To allow for definitional clarity, Dr Skinns established a clear framework within which her research on material conditions and dignity was conducted. Dr Skinns initially established three relevant dimensions of dignity: (i) equal worth, (ii) autonomy, and (iii) privacy. Following this, she defined five categories within which material conditions can be placed: (i) physical environment, (ii) design and layout, (iii) technology and equipment, (iv) smells and soundscapes, and (v) objects. Within this framework, Dr Skinns established that material conditions have a structuring effect on the three dimensions of dignity.
Dr Skinns considered equal worth first and found that objects in the form of food and drink had a clear impact on detainee feelings of equal worth. She referenced a particular detainee, who exclaimed that ‘I still need to be fed. I still need to drink. They still ask me do I want anything’. This simple gesture ensured that feelings of equal worth were enhanced for this particular detainee. Yet there were also situations were food and drink resulted in a denial of feelings of equal worth amongst detainees. Turning then to negative consequences of material conditions in regards to privacy, Dr Skinns explained how the prevalence of technology in the form of closed-circuit television (CCTV) contributed to a significant lack of privacy for detainees. Finally, she found that the autonomy of detainees was impacted by a number of material conditions, including soundscapes and objects.

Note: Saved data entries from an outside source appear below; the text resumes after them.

(* ===== verification/Instances.v ===== *)
(** * Instances (store/postgresql/instance.go)

    [instanceStore]: instances, their health checks and metadata.  The
    conversions of package [model] are parameters ([InstanceApi]). *)
From stdpp Require Import base list strings gmap.
From Stdlib Require Import ZArith Lia.
From S2P Require Import Prelude Driver Rows Schema Sql Common.
Open Scope Z_scope.
Open Scope store_scope.

(** [model.Instance] through its accessors. *)
Record model_Instance := mkInstance {
  ID : string; ServiceID : string; VpcID : string; Host : string; Port : Z; Protocol : string;
  Version : string; Healthy : bool; Isolate : bool; Weight : Z; EnableHealthCheck : bool;
  LogicSet : string; Region : string; Zone : string; Campus : string; Priority : Z;
  Revision : string; HealthCheck : option (Z * Z); (* type and ttl *)
  Metadata : option (gmap string string); Valid : bool }.

Definition set_Metadata (m : option (gmap string string)) (i : model_Instance) : model_Instance :=
  mkInstance (ID i) (ServiceID i) (VpcID i) (Host i) (Port i) (Protocol i) (Version i) (Healthy i)
    (Isolate i) (Weight i) (EnableHealthCheck i) (LogicSet i) (Region i) (Zone i) (Campus i)
    (Priority i) (Revision i) (HealthCheck i) m (Valid i).

(** [model.InstanceStore]: what a row is scanned into. *)
Record InstanceStore := mkInstanceStore {
  st_ID : string; st_ServiceID : string; st_VpcID : string; st_Host : string; st_Port : Z;
  st_Protocol : string; st_Version : string; st_HealthStatus : Z; st_Isolate : Z; st_Weight : Z;
  st_EnableHealthCheck : Z; st_LogicSet : string; st_Region : string; st_Zone : string;
  st_Campus : string; st_Priority : Z; st_Revision : string; st_Flag : Z; st_CheckType : Z;
  st_TTL : Z; st_CreateTime : Z; st_ModifyTime : Z }.

(** [model.ExpandInstanceStore] *)
Record ExpandInstanceStore := mkExpandInstanceStore {
  ServiceName : string; ex_Namespace : string; ServiceToken : string; ServicePlatformID : string;
  ServiceInstance : InstanceStore }.

(** Conversions of package [model]. *)
Class InstanceApi := {
  Store2Instance : InstanceStore -> model_Instance;
  ExpandStore2Instance : ExpandInstanceStore -> model_Instance;
  Int2bool : Z -> bool;
  Store2Instance_ID : forall s, ID (Store2Instance s) = st_ID s;
  Store2Instance_Valid : forall s, Valid (Store2Instance s) = negb (st_Flag s =? 1)
}.

(** A row of instance joined with its health check, if any, and with its
    service. *)
Definition joined := (instance_row * option health_check_row)%type.
Definition expanded := (service_row * joined)%type.

(** The server's answer to the generated query of [getExpandInstances].
    PostgreSQL has no index hints; otherwise it refuses wrongly numbered
    parameters. *)
Definition force_index : string := "force index(service_id, host) ".

Class PgExpand := {
  pg_expand : sql -> list arg -> database -> res (list expanded);
  pg_expand_params : forall q args d, T force_index ∉ q ->
    params_ok q (length args) = false -> pg_expand q args d = Err param_error;
  pg_expand_hint : forall q args d, T force_index ∈ q -> pg_expand q args d = Err syntax_error
}.

(** [store.InstanceMetadataRequest] *)
Record InstanceMetadataRequest := mkInstanceMetadataRequest {
  InstanceID : string; rq_Revision : string; Keys : list string; rq_Metadata : gmap string string }.

Definition b2i (b : bool) : Z := if b then 1 else 0.

Section instance.
Context `{Env} `{PolarisApi} `{MapRange} `{PgServer} `{InstanceApi} `{Strconv} `{PgExpand}.
Abbreviation M := (M database).
Abbreviation P := (P database).

(** ** Statements *)

(** [cleanInstance] *)
Definition dead (id : string) (r : instance_row) : bool := str_eq (ins_id r) id && (ins_flag r =? 1).

Definition cleanInstance (instanceID : string) : M unit :=
  map_err store_Error (void (stmt_Exec (sql_delete (dead instanceID)))).

(** [addMainInstance]: seventeen arguments per row. *)
Definition main_args (i : model_Instance) : list arg :=
  [AStr (ID i); AStr (ServiceID i); AStr (VpcID i); AStr (Host i); AInt (Port i); AStr (Protocol i);
   AStr (Version i); AInt (b2i (Healthy i)); AInt (b2i (Isolate i)); AInt (Weight i);
   AInt (b2i (EnableHealthCheck i)); AStr (LogicSet i); AStr (Region i); AStr (Zone i);
   AStr (Campus i); AInt (Priority i); AStr (Revision i)].

Definition main_row (now : Z) (a : list arg) : instance_row :=
  let s n := arg_str (nth n a (AStr "")) in
  let z n := arg_int (nth n a (AInt 0)) in
  InstanceRow (s 0%nat) (s 1%nat) (Some (s 2%nat)) (s 3%nat) (z 4%nat) (Some (s 5%nat)) (Some (s 6%nat))
    (z 7%nat) (z 8%nat) (z 9%nat) (z 10%nat) (Some (s 11%nat)) (Some (s 12%nat)) (Some (s 13%nat))
    (Some (s 14%nat)) (z 15%nat) (s 16%nat) 0 now now.

Definition addMainInstance (i : model_Instance) : M unit :=
  void (stmt_Exec (sql_insert (fun now => [main_row now (main_args i)]))).

(** [batchAddMainInstances]: without instances the text ends after VALUES. *)
Definition insert_main (instances : list model_Instance) : P Z :=
  match instances with
  | [] => fun _ _ => Err syntax_error
  | _ =>
      let '(groups, args) := values_loop 17 17 (map main_args instances) 1 in
      let str := T "insert into instance(id, service_id, vpc_id, host, port, protocol, version, health_status, isolate, weight, enable_health_check, logic_set, cmdb_region, cmdb_zone, cmdb_idc, priority, revision, ctime, mtime) values"
                 :: values_sql ", CURRENT_TIMESTAMP, CURRENT_TIMESTAMP" groups in
      if params_ok str (length args)
      then sql_insert (fun now => map (fun g => main_row now (map (arg_at args) g)) groups)
      else fun _ _ => Err param_error
  end.

Definition batchAddMainInstances (instances : list model_Instance) : M unit :=
  void (stmt_Exec (insert_main instances)).

(** [addInstanceCheck] *)
Definition check_args (id : string) (check : Z * Z) : list arg :=
  [AStr id; AInt (fst check); AInt (snd check)].

Definition check_row (a : list arg) : health_check_row :=
  HealthCheckRow (arg_str (nth 0 a (AStr ""))) (arg_int (nth 1 a (AInt 0))) (arg_int (nth 2 a (AInt 0))).

Definition addInstanceCheck (i : model_Instance) : M unit :=
  match HealthCheck i with
  | None => Ret tt
  | Some check => void (stmt_Exec (sql_insert (fun _ => [check_row (check_args (ID i) check)])))
  end.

Her discussion of the negative consequences in relation to toilet paper and clothing was particularly confronting. Dr Skinns found that toilet paper was sometimes denied if detainees were seen as non-compliant or at risk of self-harm. Similarly, non-compliant detainees sometimes had their clothes removed and were placed into rip proof clothing. These problematic material conditions served to reinforce the loss of autonomy felt by detainees. Yet Dr Skinns was also careful to emphasise that alongside these material conditions, the importance of social relations cannot be ignored. The relationship between material conditions as ‘agents’ and social relations, within police custody, represents a little understood area that would benefit from further research.

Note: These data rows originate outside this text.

(* ===== verification/ServiceContract.v ===== *)
(** * Service contracts (store/postgresql/service_contract.go)

    [serviceContractStore]: contracts and the interfaces they describe.  The
    statements name a column [name] of service_contract and of
    service_contract_detail; the schema calls it type, so the server refuses
    them.  The columns a SELECT asks for are the records [contract_cols] and
    [detail_cols]. *)
From stdpp Require Import base list strings gmap.
From Stdlib Require Import ZArith Lia.
From S2P Require Import Prelude Driver Rows Schema Sql Common.
Open Scope Z_scope.
Open Scope store_scope.

(** [model.ServiceContract], [model.InterfaceDescriptor] and
    [model.EnrichServiceContract]. *)
Inductive source := InterfaceDescriptor_Manual | InterfaceDescriptor_Client.

Record ServiceContract := mkServiceContract {
  ID : string; Namespace : string; Name : string; Service : string; Protocol : string; Version : string;
  Revision : string; Content : string; CreateTime : Z; ModifyTime : Z; Valid : bool }.

Record InterfaceDescriptor := mkInterfaceDescriptor {
  if_ID : string; ContractID : string; if_Name : string; Method : string; Path : string; if_Content : string;
  if_Revision : string; Source : source; if_CreateTime : Z; if_ModifyTime : Z; if_Valid : bool }.

Record EnrichServiceContract := mkEnrich { contract_of : ServiceContract; Interfaces : list InterfaceDescriptor }.

(** [EnrichServiceContract.Format] of package [model]. *)
Class ContractApi := { Format : EnrichServiceContract -> EnrichServiceContract }.

(** What the two queries select. *)
Record contract_cols := ContractCols {
  c_id : string; c_name : string; c_namespace : string; c_service : string; c_protocol : string;
  c_version : string; c_revision : string; c_flag : option Z; c_content : option string; c_ctime : Z; c_mtime : Z }.

Record detail_cols := DetailCols {
  d_id : string; d_contract_id : string; d_name : string; d_method : string; d_path : string;
  d_content : option string; d_revision : string; d_ctime : Z; d_mtime : Z; d_source : Z }.

(** Neither table has a column [name]. *)
Definition no_name : error := EDriver "pq: column name does not exist".

Section contract.
Context `{Env} `{PolarisApi} `{Strconv} `{ContractApi}.
Abbreviation M := (M database).
Abbreviation P := (P database).

(** [CreateServiceContract] *)
Definition CreateServiceContract (contract : ServiceContract) : M unit :=
  map_err store_Error (void (Exec (A:=Z) (fun _ _ => Err no_name))).

Definition contract_id_is (id : string) (r : service_contract_row) : bool := str_eq (sct_id r) id.

Definition set_contract (c : ServiceContract) (now : Z) (r : service_contract_row) : service_contract_row :=
  ServiceContractRow (sct_id r) (sct_type r) (sct_namespace r) (sct_service r) (sct_protocol r) (sct_version r)
    (Revision c) (sct_flag r) (Some (Content c)) (sct_ctime r) now.

(** [UpdateServiceContract] *)
Definition UpdateServiceContract (contract : ServiceContract) : M unit :=
  void (Exec (sql_update (contract_id_is (ID contract)) (set_contract contract))).

Definition set_contract_deleted (now : Z) (r : service_contract_row) : service_contract_row :=
  ServiceContractRow (sct_id r) (sct_type r) (sct_namespace r) (sct_service r) (sct_protocol r) (sct_version r)
    (sct_revision r) (Some 1) (sct_content r) (sct_ctime r) now.

Definition detail_of (id : string) (r : service_contract_detail_row) : bool := str_eq (scd_contract_id r) id.

(** [DeleteServiceContract] *)
Definition delete_contract (contract : ServiceContract) : M unit :=
  void (tx_Exec (sql_update (contract_id_is (ID contract)) set_contract_deleted)) ;;;
  void (tx_Exec (sql_delete (detail_of (ID contract)))).

Definition DeleteServiceContract (contract : ServiceContract) : M unit :=
  processWithTransaction (then_commit (delete_contract contract)).

(** The loops over the rows. *)
Definition scan_contract (r : contract_cols) : res ServiceContract :=
  match c_flag r, c_content r with
  | Some flag, Some content =>
      times <-? scan_times (RFC3339Nano (c_ctime r)) (RFC3339Nano (c_mtime r)) ;;
      Ok (mkServiceContract (c_id r) (c_namespace r) (c_name r) (c_service r) (c_protocol r) (c_version r)
            (c_revision r) content times.1 times.2 (flag =? 0))
  | _, _ => Err (store_Error (EMsg "sql: Scan error: converting NULL is unsupported"))
  end.

(** [GetServiceContract]: [rows.Err()] is not looked at. *)
Definition GetServiceContract (id : string) : M (option EnrichServiceContract) :=
  rs <- map_err store_Error (Query (R:=contract_cols) committed (fun _ _ => Err no_name)) ;;
  list <- lift (scan_all scan_contract (r_data rs)) ;;
  Ret (match list with [] => None | contract :: _ => Some (mkEnrich contract []) end).

Definition set_contract_revision (revision : string) (now : Z) (r : service_contract_row) : service_contract_row :=
  ServiceContractRow (sct_id r) (sct_type r) (sct_namespace r) (sct_service r) (sct_protocol r) (sct_version r)
    revision (sct_flag r) (sct_content r) (sct_ctime r) now.

(** The three operations on interfaces update the revision and run one
    statement per interface, all of which name the missing column. *)
Definition updateRevision (contract : EnrichServiceContract) : M unit :=
  void (tx_Exec (sql_update (contract_id_is (ID (contract_of contract)))
    (set_contract_revision (Revision (contract_of contract))))).

Definition each_interface (contract : EnrichServiceContract) : M unit :=
  updateRevision contract ;;;
  each (fun item => tx_Exec (A:=unit) (fun _ _ => Err no_name)) (Interfaces contract).

Definition AddServiceContractInterfaces (contract : EnrichServiceContract) : M unit :=
  processWithTransaction (then_commit (each_interface contract)).

Definition AppendServiceContractInterfaces (contract : EnrichServiceContract) : M unit :=
  processWithTransaction (then_commit (each_interface contract)).

Definition DeleteServiceContractInterfaces (contract : EnrichServiceContract) : M unit :=
  processWithTransaction (then_commit (each_interface contract)).

(** The interfaces of [GetMoreServiceContracts], grouped by contract. *)
Definition scan_detail (r : detail_cols) : res InterfaceDescriptor :=
  match d_content r with
  | Some content =>
      times <-? scan_times (RFC3339Nano (d_ctime r)) (RFC3339Nano (d_mtime r)) ;;
      Ok (mkInterfaceDescriptor (d_id r) (d_contract_id r) (d_name r) (d_method r) (d_path r) content
            (d_revision r) (if d_source r =? 2 then InterfaceDescriptor_Client else InterfaceDescriptor_Manual)
            times.1 times.2 true)
  | None => Err (store_Error (EMsg "sql: Scan error: converting NULL to string is unsupported"))
  end.

Definition contractDetailMap (l : list InterfaceDescriptor) : gmap string (list InterfaceDescriptor) :=
  fold_left (fun m item => <[ContractID item := default [] (m !! ContractID item) ++ [item]]> m) l ∅.

Definition with_interfaces (m : gmap string (list InterfaceDescriptor)) (c : ServiceContract) : EnrichServiceContract :=
  Format (mkEnrich c (default [] (m !! ID c))).

Definition more_contracts : M (list EnrichServiceContract) :=
  rs <- map_err store_Error (tx_Query (R:=contract_cols) (fun _ _ => Err no_name)) ;;
  list <- lift (scan_all scan_contract (r_data rs)) ;;
  match list with
  | [] => Ret []
  | _ =>
      detailRows <- map_err store_Error (tx_Query (R:=detail_cols) (fun _ _ => Err no_name)) ;;
      details <- lift (scan_all scan_detail (r_data detailRows)) ;;
      Ret (map (with_interfaces (contractDetailMap details)) list)
  end.

(** [GetMoreServiceContracts]: neither the time nor the first update matters
    to a statement the server refuses. *)
Definition GetMoreServiceContracts (firstUpdate : bool) (mtime : Z) : M (list EnrichServiceContract) :=
  on_slave (map_err store_Error Begin ;;; defer_commit more_contracts).
End contract.

(** ** Properties *)

Section contract_properties.
Context `{Env} `{PolarisApi} `{Strconv} `{ContractApi}.
Implicit Types (c : conn database) (x : ServiceContract) (e : EnrichServiceContract).

(** [UpdateServiceContract] sets content and revision of the contract of that
    id, or changes nothing. *)
Theorem UpdateServiceContract_correct x c r c' :
  db_wf (committed c) -> UpdateServiceContract x c = (r, c') ->
  db_wf (committed c') /\ replica c' = replica c /\
  (r = Ok tt -> updated (contract_id_is (ID x)) (set_contract x) (committed c) (committed c')) /\
  (committed c' = committed c \/ updated (contract_id_is (ID x)) (set_contract x) (committed c) (committed c')).
Proof.
  intros Hd Hr. eapply refines_void in Hr as [Ho Hre]; [|apply _].
  apply update_row_outcome in Ho as (Hd' & Hok & Hor); auto.
Qed.

(** The content after a deletion: the contract is marked, its interfaces are
    gone, every other contract and interface is as it was. *)
Definition contract_deleted (id : string) (now : Z) (d d' : database) : Prop :=
  tbl d' = change (contract_id_is id) (set_contract_deleted now) (tbl d) /\
  tbl d' = keep (fun r => negb (detail_of id r)) (tbl d).

Lemma delete_contract_Ok x now d d' :
  p_bind (p_void (sql_update (contract_id_is (ID x)) set_contract_deleted)) (fun _ =>
    p_void (sql_delete (detail_of (ID x)))) now d = Ok (tt, d') ->
  contract_deleted (ID x) now d d'.
Proof.
  intros ([] & d1 & (n & [-> _]%update_Ok_inv)%p_void_Ok & (k & [= _ <-])%p_void_Ok)%p_bind_Ok.
  unfold contract_deleted. by autorewrite with tables.
Qed.

(** [DeleteServiceContract] marks the contract deleted and removes all its
    interfaces in one transaction, or changes nothing committed; afterwards no
    interface refers to it. *)
Theorem DeleteServiceContract_correct x c r c' : DeleteServiceContract x c = (r, c') ->
  replica c' = replica c /\
  (r = Ok tt -> exists now, contract_deleted (ID x) now (committed c) (committed c')) /\
  (committed c' = committed c \/ exists now, contract_deleted (ID x) now (committed c) (committed c')) /\
  (r = Ok tt -> forall s, s ∈ tbl (committed c') -> scd_contract_id s <> ID x).
Proof.
  intros [Ho Hre]%(process_spec (delete_contract x) _).
  assert (r = Ok tt -> exists now, contract_deleted (ID x) now (committed c) (committed c')) as Hok.
  { intros ->. destruct Ho as [now Ho]. exists now. by eapply delete_contract_Ok. }
  split_and!; [done|done| |].
  - destruct r as [u|e|w]; [right|destruct Ho as [->|(now & [] & Ho)]; [by left|right]|by left].
    + destruct u. by apply Hok.
    + exists now. by eapply delete_contract_Ok.
  - intros [now [_ Hs]]%Hok s. rewrite Hs. intros [_ Hn]%elem_of_keep.
    unfold detail_of in Hn. intros E. by rewrite E, str_eq_refl in Hn.
Qed.

(** The operations on interfaces: without interfaces they update the revision,
    with any they change nothing and fail. *)
Lemma each_interface_outcome e c r c' : processWithTransaction (then_commit (each_interface e)) c = (r, c') ->
  let done_ := updated (contract_id_is (ID (contract_of e))) (set_contract_revision (Revision (contract_of e)))
    (committed c) (committed c') in
  replica c' = replica c /\ (r = Ok tt -> Interfaces e = [] /\ done_) /\
  (committed c' = committed c \/ (Interfaces e = [] /\ done_)).
Proof.
  intros [Ho Hre]%(process_spec (each_interface e) _) done_.
  assert (forall now d', p_bind (p_void (sql_update (contract_id_is (ID (contract_of e)))
      (set_contract_revision (Revision (contract_of e))))) (fun _ =>
      p_each (fun _ : InterfaceDescriptor => (fun _ _ => Err no_name : res (unit * database))) (Interfaces e)) now (committed c) = Ok (tt, d') ->
    Interfaces e = [] /\ updated (contract_id_is (ID (contract_of e)))
      (set_contract_revision (Revision (contract_of e))) (committed c) d') as Hp.
  { intros now d' ([] & d1 & (n & [-> _]%update_Ok_inv)%p_void_Ok & Hl)%p_bind_Ok.
    destruct (Interfaces e) as [|i l]; [|done]. injection Hl as <-. split; [done|]. by exists now. }
  split; [done|]. destruct r as [[]|err|w].
  - destruct Ho as [now Ho]. apply Hp in Ho. auto.
  - split; [done|]. destruct Ho as [->|(now & [] & Ho)]; [by left|right]. by eapply Hp.
  - split; [done|]. by left.
Qed.

Theorem interfaces_correct e c r c' :
  AddServiceContractInterfaces e c = (r, c') \/ AppendServiceContractInterfaces e c = (r, c') \/
    DeleteServiceContractInterfaces e c = (r, c') ->
  let done_ := updated (contract_id_is (ID (contract_of e))) (set_contract_revision (Revision (contract_of e)))
    (committed c) (committed c') in
  replica c' = replica c /\ (r = Ok tt -> Interfaces e = [] /\ done_) /\
  (committed c' = committed c \/ (Interfaces e = [] /\ done_)).
Proof. intros [Hr|[Hr|Hr]]; by apply each_interface_outcome in Hr. Qed.

(** Reading on the replica in a transaction that is committed either way. *)
Lemma more_contracts_fails firstUpdate mtime c r c' :
  GetMoreServiceContracts firstUpdate mtime c = (r, c') -> is_Ok r = false /\ same_dbs c c'.
Proof.
  intros Hr. by eapply (slave_refused store_Error store_Error) in Hr; [|intros; by eexists].
Qed.

(** Contracts cannot be created, read or given interfaces:
    [CreateServiceContract], [GetServiceContract] and
    [GetMoreServiceContracts] never succeed and change nothing, and neither do
    the three operations with at least one interface. *)
Theorem contract_name_refused x e id firstUpdate mtime c r c' :
  CreateServiceContract x c = (r, c') \/
  (Interfaces e <> [] /\ (AddServiceContractInterfaces e c = (r, c') \/
     AppendServiceContractInterfaces e c = (r, c') \/ DeleteServiceContractInterfaces e c = (r, c'))) ->
  is_Ok r = false /\ same_dbs c c' /\
  is_Ok (fst (GetServiceContract id c)) = false /\ same_dbs c (snd (GetServiceContract id c)) /\
  is_Ok (fst (GetMoreServiceContracts firstUpdate mtime c)) = false /\
  same_dbs c (snd (GetMoreServiceContracts firstUpdate mtime c)).
Proof.
  intros Hw. assert (is_Ok r = false /\ same_dbs c c') as [Hok Hs].
  { destruct Hw as [Hr|[Hne Hr]].
    - eapply (refines_map_err store_Error) in Hr as [Ho Hre]; [|apply _].
      apply retried_outcome_stuck in Ho as [Hd Hok]; [done|]. by intros now.
    - apply interfaces_correct in Hr as (Hre & Hok & Hc). split; [|split; [|done]].
      + destruct r as [[]| |]; [|done..]. by destruct (Hok eq_refl).
      + by destruct Hc as [?|[? _]]. }
  destruct (more_contracts_fails firstUpdate mtime c _ _ (surjective_pairing _)) as [Hm1 Hm2].
  split_and!; try done.
  - unfold GetServiceContract, Bind, map_err.
    destruct (Query _ _ c) as [rr c1] eqn:E. apply Query_refused in E; [|done]. by destruct rr.
  - assert (ReadOnly (GetServiceContract id)) as Hro by (unfold GetServiceContract; apply _).
    by eapply Hro, surjective_pairing.
Qed.
End contract_properties.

The inequitable relationship between police and detainees in police custody existed as an underlying current throughout the work. Detainees are more likely to be from marginalised, vulnerable and disenfranchised groups. This inequitable relationship leads to a question of whether the negative material conditions are in some circumstances intentional, in other words, whether policy custody is designed in a certain way so as to maintain inequitable power relations. While Dr Skinns noted that her research does not examine this particular question, an answer to this question should be prioritised for further research. Dr Skinns has produced a set of ‘good practice’ recommendations that ensure dignity is designed into police custody. An understanding of the intentionality behind the material conditions within police custody, may establish whether an attitudinal shift is required that will ensure these recommendations are supported.
Dr Skinns presented an insightful approach to how materiality may influence and shape detainee feelings of dignity within police custody. Police custody is a space where existing power dynamics are easily exacerbated. In such circumstances, the dignity of detainees is more easily eroded. One can therefore only hope that the police respond to these findings in an engaged and open manner. Just as Dr Skinns has listened to detainees, it is time for the police to do the same.